With these changes we have cleaned years of accumulated customizations in layouting the music sheet bringing things closer to the spec. Not only brings this change alphaTab closer too the expected look&feel compared to other music notation software, it also allows the usage of custom SmuFL compliant fonts.

SMuFl fonts consist of two main parts:

  1. The Font itself holding drawing and text-layout information of the glyphs
  2. A separate metadata.json holding SMuFL spec specific details on sizes to use.

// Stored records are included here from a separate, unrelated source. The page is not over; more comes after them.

(* ===== verification/_CoqProject ===== *)
-Q . S2P
Prelude.v
Collections.v
Libraries.v
ConcreteCodecs.v
Domain.v
Authz.v
ShareGraph.v
SnapshotPolicy.v
RepositoryRules.v
Keyset.v
Capability.v
Envelope.v
McpPolicy.v
Frames.v
Net.v
Web.v
CollaborationProtocol.v
McpProtocol.v
ConfigTypes.v
Config.v
RateLimit.v
Markdown.v
Room.v
CollaborationStore.v
CollaborationLog.v
CollaborationQuota.v
RoomServer.v
RoomReplica.v
RoomDemo.v
RevisionProtocol.v
DirectoryProtocol.v
PosixFs.v
StorageLayout.v
StorageFacts.v
StorageProofs.v
StorageReads.v
StorageCleanup.v
StorageEngine.v
Cow.v
CowBytes.v
CowFacts.v
CowSessions.v
CowFlat.v
CowEngine.v
CowPublish.v
CowRoundtrip.v
CowLock.v
EnvelopeProofs.v
VfsMessages.v
VfsProtocol.v
VfsProofs.v
NfsHandles.v
MtlsPolicy.v
ConfigProofs.v
ConfigLimits.v
ConfigTransport.v
ConfigDemo.v
EgressGateway.v
EgressProofs.v
TunnelRelay.v
DriveStore.v
DriveFacts.v
DriveTree.v
DriveUploads.v
DriveHistory.v
DriveDemo.v
WorkerIo.v
WorkerProofs.v
WorkerDemo.v
ApiTime.v
ApiUploads.v
ApiPages.v
ApiDemo.v
MountExtents.v
MountStore.v
MountFacts.v
MountDemo.v
SecretVault.v
JobStore.v
(** ** State machines ([define_state!]) *)

Inductive NodeState := NodeActive | NodeTrashed | NodePurgePending | NodePurged.
Definition NodeState_can (s t : NodeState) : bool :=
  match s, t with
  | NodeActive, NodeTrashed => true
  | NodeTrashed, (NodeActive | NodePurgePending) => true
  | NodePurgePending, NodePurged => true
  | _, _ => false
  end.

Inductive UploadState :=
| UploadCreated | UploadReceiving | UploadFinalizing | UploadFinalized
| UploadCommitted | UploadAborted | UploadExpired.
Definition UploadState_can (s t : UploadState) : bool :=
  match s, t with
  | UploadCreated, (UploadReceiving | UploadAborted | UploadExpired) => true
  | UploadReceiving, (UploadFinalizing | UploadAborted | UploadExpired) => true
  | UploadFinalizing, (UploadFinalized | UploadAborted) => true
  | UploadFinalized, (UploadCommitted | UploadAborted) => true
  | _, _ => false
  end.

Inductive PayloadState :=
| PayloadStaged | PayloadFinalized | PayloadReferenced
| PayloadDeletionPending | PayloadQuarantined | PayloadDeleted.
Definition PayloadState_can (s t : PayloadState) : bool :=
  match s, t with
  | PayloadStaged, (PayloadFinalized | PayloadDeletionPending | PayloadQuarantined) => true
  | PayloadFinalized, (PayloadReferenced | PayloadDeletionPending | PayloadQuarantined) => true
  | PayloadReferenced, (PayloadDeletionPending | PayloadQuarantined) => true
  | PayloadDeletionPending, (PayloadDeleted | PayloadQuarantined) => true
  | PayloadQuarantined, PayloadDeletionPending => true
  | _, _ => false
  end.

Inductive FileVersionState := VersionStaging | VersionCommitted | VersionAborted.
Definition FileVersionState_can (s t : FileVersionState) : bool :=
  match s, t with
  | VersionStaging, (VersionCommitted | VersionAborted) => true
  | _, _ => false
  end.

Inductive JobState := JobPending | JobRunning | JobRetryable | JobOperatorBlocked | JobSucceeded.
Definition JobState_can (s t : JobState) : bool :=
  match s, t with
  | JobPending, JobRunning => true
  | JobRunning, (JobSucceeded | JobRetryable | JobOperatorBlocked) => true
  | JobRetryable, (JobRunning | JobOperatorBlocked) => true
  | JobOperatorBlocked, JobPending => true
  | _, _ => false
  end.

(** A history of a machine: the states it went through, each step permitted. *)
Inductive history {S : Type} (can : S -> S -> bool) : S -> list S -> S -> Prop :=
| history_refl s : history can s [s] s
| history_step s t u l : can s t = true -> history can t l u -> history can s (s :: l) u.

(** ** Lemmas *)

Section identifier_lemmas.
Context `{UuidLib} `{!UuidLaws}.

Lemma validate_uuid_v4_Ok u v :
  validate_uuid_v4 u = Ok v <->
  v = u /\ uuid_get_variant u = VariantRFC4122 /\ uuid_get_version_num u = 4.
Proof.
  unfold validate_uuid_v4.
  destruct (bool_decide _) eqn:H1; [|breflect; naive_solver].
  destruct (_ =? _) eqn:H2; simpl; breflect; naive_solver.
Qed.
End identifier_lemmas.

Section name_lemmas.
Context `{UnicodeLib} `{!UnicodeLaws}.

(** What the namespace policy promises of an accepted display name. *)
Definition name_policy (d : string) : Prop :=
  d <> "" /\ d <> "." /\ d <> ".." /\
  Forall (fun c => is_forbidden_name_character c = false) (as_bytes d) /\
  last (as_bytes d) <> Some " "%char /\ last (as_bytes d) <> Some "."%char /\
  str_len d <= MAX_NAME_BYTES /\ is_windows_device_name d = false.

Lemma existsb_false {A} (f : A -> bool) l :
  existsb f l = false <-> Forall (fun x => f x = false) l.
Proof.
  induction l as [|x l IH]; simpl; [split; [constructor|done]|].
  rewrite orb_false_iff, IH, Forall_cons. done.
Qed.

Lemma ends_with_false d :
  ends_with_space_or_dot d = false <->
  last (as_bytes d) <> Some " "%char /\ last (as_bytes d) <> Some "."%char.
Proof.
  unfold ends_with_space_or_dot. destruct (last (as_bytes d)) as [c|]; [|naive_solver].
  rewrite orb_false_iff, !Ascii.eqb_neq. naive_solver.
Qed.

Lemma validate_display_name_Ok d : validate_display_name d = Ok tt <-> name_policy d.
Proof.
  unfold validate_display_name, name_policy. rewrite <-existsb_false.
  pose proof (ends_with_false d) as He. split.
  - intros Hv. repeat (case_match; try done). breflect. naive_solver.
  - intros (H1 & H2 & H3 & H4 & H5 & H6 & H7 & H8).
    rewrite !bool_decide_eq_false_2 by done. simpl.
    rewrite (proj2 He) by done. rewrite H4, (proj2 (Z.ltb_ge _ _)), H8 by done. done.
Qed.

Lemma NormalizedName_new_Ok v n :
  NormalizedName_new v = Ok n <->
  n = {| display := nfc v; comparison_key := default_case_fold (nfc v) |} /\ name_policy (nfc v).
Proof.
  unfold NormalizedName_new. rewrite <-validate_display_name_Ok.
  destruct (validate_display_name (nfc v)) as [[]|e]; naive_solver.
Qed.

Lemma name_new_display v n : NormalizedName_new v = Ok n -> NormalizedName_new (display n) = Ok n.
Proof.
  rewrite !NormalizedName_new_Ok. intros [-> Hp]. simpl. by rewrite nfc_idempotent.
Qed.

Lemma name_policy_no_slash d : name_policy d -> char_free "/"%char d.
Proof.
  intros (_ & _ & _ & Hf & _) Hin. rewrite Forall_forall in Hf.
  by specialize (Hf _ Hin).
Qed.

Lemma name_display_policy n : NormalizedName_new (display n) = Ok n -> name_policy (display n).
Proof.
  rewrite NormalizedName_new_Ok. intros [-> Hp]. simpl in *. by rewrite nfc_idempotent in Hp.
Qed.
End name_lemmas.

Section path_lemmas.
Context `{UnicodeLib} `{!UnicodeLaws}.

(** The invariant of every path value: normalized components within limits. *)
Definition path_wf (p : LogicalPath) : Prop :=
  Forall (fun c => NormalizedName_new (display c) = Ok c) (components p) /\
  validate_path_limits (components p) = Ok tt.

Lemma from_components_Ok cs p :
  from_components cs = Ok p <-> p = {| components := cs |} /\ validate_path_limits cs = Ok tt.
Proof. unfold from_components. destruct (validate_path_limits cs) as [[]|]; naive_solver. Qed.

Lemma write_components_pos n cs : write_components (S n) cs = write_components 1 cs.
Proof.
  revert n. induction cs as [|c cs IH]; intros n; simpl; [done|].
  by rewrite (IH (S n)), (IH 1%nat).
Qed.

Lemma write_components_S n cs :
  write_components (S n) cs =
  match cs with [] => "" | _ => "/" +:+ write_components 0 cs end.
Proof. destruct cs as [|c cs]; simpl; [done|]. by rewrite (write_components_pos (S n)). Qed.

Lemma write_components_join cs :
  write_components 0 cs = join_char "/"%char (map display cs).
Proof.
  induction cs as [|c cs IH]; simpl; [done|]. rewrite write_components_S, IH.
  destruct cs as [|c' cs]; simpl; [apply str_app_nil_r|]. done.
Qed.

Lemma str_len_app s t : str_len (s +:+ t) = str_len s + str_len t.
Proof. unfold str_len. rewrite str_length_app. lia. Qed.

Lemma str_len_cons c s : str_len (String c s) = 1 + str_len s.
Proof. unfold str_len. simpl. lia. Qed.

Lemma len_cons {A} (x : A) l : len (x :: l) = 1 + len l.
Proof. unfold len. simpl. lia. Qed.

Lemma join_char_len c ps :
  ps <> [] -> str_len (join_char c ps) = foldr Z.add 0 (map str_len ps) + (len ps - 1).
Proof.
  induction ps as [|p ps IH]; [done|]. intros _. destruct ps as [|q ps].
  - simpl. unfold len. simpl. lia.
  - change (join_char c (p :: q :: ps)) with (p +:+ String c (join_char c (q :: ps))).
    rewrite str_len_app, str_len_cons, IH by done.
    change (foldr Z.add 0 (map str_len (p :: q :: ps)))
      with (str_len p + foldr Z.add 0 (map str_len (q :: ps))).
    rewrite (len_cons p (q :: ps)). lia.
Qed.

Lemma display_len_correct p : str_len (path_to_string p) = display_len_bytes p.
Proof.
  unfold path_to_string, display_len_bytes, absolute_path_len. destruct p as [cs]; simpl.
  change (String "/" (write_components 0 cs)) with ("/" +:+ write_components 0 cs).
  rewrite str_len_app, write_components_join. change (str_len "/") with 1.
  destruct cs as [|c cs]; [done|].
  rewrite join_char_len by done. rewrite map_map.
  replace (len (map display (c :: cs))) with (len (c :: cs))
    by (unfold len; by rewrite length_map).
  rewrite len_cons. pose proof (len_nonneg cs). lia.
Qed.

Lemma parse_components_display n cs :
  Forall (fun c => NormalizedName_new (display c) = Ok c) cs ->
  parse_components n (map display cs) = Ok cs.
Proof.
  intros Hcs. revert n. induction Hcs as [|c cs Hc Hcs IH]; intros n; simpl; [done|].
  rewrite Hc. simpl. by rewrite IH.
Qed.

Lemma parse_components_Ok n vs cs :
  parse_components n vs = Ok cs -> Forall (fun c => NormalizedName_new (display c) = Ok c) cs.
Proof.
  revert n cs; induction vs as [|v vs IH]; intros n cs; simpl; [naive_solver|].
  destruct (NormalizedName_new v) as [c|e] eqn:Hc; simpl; [|done].
  destruct (parse_components (S n) vs) as [cs'|] eqn:Hcs; [|done]. intros [= <-].
  constructor; [by eapply name_new_display|by eapply IH].
Qed.

Lemma path_round_trip p : path_wf p -> path_from_str (path_to_string p) = Ok p.
Proof.
  destruct p as [cs]. intros [Hcs Hlim]; simpl in *.
  unfold path_from_str, path_to_string; simpl. rewrite write_components_join.
  destruct cs as [|c cs]; [done|].
  assert (Forall (char_free "/"%char) (map display (c :: cs))) as Hfree.
  { apply Forall_map. eapply Forall_impl; [done|]. intros x Hx. cbn.
    by apply name_policy_no_slash, name_display_policy. }
  assert (Forall (fun d => d <> "") (map display (c :: cs))) as Hne.
  { apply Forall_map. eapply Forall_impl; [done|]. intros x Hx.
    by apply name_display_policy in Hx as [? _]. }
  rewrite split_join_char by done.
  rewrite bool_decide_eq_false_2.
  2:{ apply Forall_cons in Hne as [Hne _]. simpl in Hne. simpl.
      destruct cs; simpl; [done|]. by destruct (display c). }
  rewrite (proj2 (existsb_false _ _)).
  2:{ eapply Forall_impl; [done|]. intros x Hx. by apply bool_decide_eq_false_2. }
  rewrite parse_components_display by done. by apply from_components_Ok.
Qed.

Lemma path_from_str_wf v p : path_from_str v = Ok p -> path_wf p.
Proof.
  unfold path_from_str. intros Hp.
  destruct (strip_prefix "/" v) as [r|]; [|done].
  case_match; [simplify_eq; split; [constructor|done]|].
  case_match; [done|].
  destruct (parse_components 0 _) as [cs|] eqn:Hcs; [|done].
  apply from_components_Ok in Hp as [-> Hlim]. split; [|done]. by eapply parse_components_Ok.
Qed.

Lemma validate_path_limits_Ok cs :
  validate_path_limits cs = Ok tt <->
  len cs <= MAX_PATH_COMPONENTS /\ absolute_path_len cs <= MAX_PATH_BYTES.
Proof. unfold validate_path_limits. repeat case_match; breflect; naive_solver lia. Qed.

Lemma validate_path_limits_removelast cs :
  validate_path_limits cs = Ok tt -> validate_path_limits (removelast cs) = Ok tt.
Proof.
  rewrite !validate_path_limits_Ok. intros [H1 H2].
  destruct cs as [|c0 cs0] eqn:Hcs; [done|]. rewrite <-Hcs in *.
  assert (cs <> []) as Hne by (by subst). clear Hcs c0 cs0.
  pose proof (app_removelast_last {| display := ""; comparison_key := "" |} Hne) as Hs.
  remember (removelast cs) as init eqn:Hi. remember (List.last cs _) as l eqn:Hl.
  clear Hi Hl Hne. subst cs. unfold absolute_path_len in *.
  rewrite map_app, foldr_app, len_app in *. simpl in *. unfold len in *. simpl in *.
  assert (forall z xs, foldr Z.add z xs = foldr Z.add 0 xs + z) as Hf.
  { intros z xs. induction xs as [|x xs IH]; simpl; lia. }
  rewrite Hf in H2. unfold str_len in *. lia.
Qed.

To activate a custom font these two things have to be provided to alphaTab. The following example shows the same music sheet with different SMuFL fonts:

\title "With Bravura" 5.3{h}.8{beam Down} 7.3{sl}.8{beam Down} 8.3{sl acc #}.8{beam Down} 7.3{h}.8{beam Down} 5.3{sl}.8{beam Down} 3.3{h acc #}.8{beam Down} 5.3{h}.8{beam Down} 3.3{acc #}.8{beam Down} | 7.3{tr (9 16)}.1{beam Down} | 21.1{acc #}.8{ot 8va beam Down} 21.1{acc #}.8{ot 8va beam Down} 21.1{acc #}.8{ot 8va beam Down} 21.1{acc #}.8{ot 8va beam Down} r.2
\title "With Petaluma" 5.3{h}.8{beam Down} 7.3{sl}.8{beam Down} 8.3{sl acc #}.8{beam Down} 7.3{h}.8{beam Down} 5.3{sl}.8{beam Down} 3.3{h acc #}.8{beam Down} 5.3{h}.8{beam Down} 3.3{acc #}.8{beam Down} | 7.3{tr (9 16)}.1{beam Down} | 21.1{acc #}.8{ot 8va beam Down} 21.1{acc #}.8{ot 8va beam Down} 21.1{acc #}.8{ot 8va beam Down} 21.1{acc #}.8{ot 8va beam Down} r.2

In this post you can find a more direct before-after comparison.

render: Score Tempo Visibility​

https://github.com/CoderLine/alphaTab/pull/2340

This feature is a side-product of the general alphaTex improvements. With this change the individual tempo change markers can be shown or hidden. alphaTab will now respect the visibility information specified in Guitar Pro files, and new a alphaTex syntax allows hiding tempo markers.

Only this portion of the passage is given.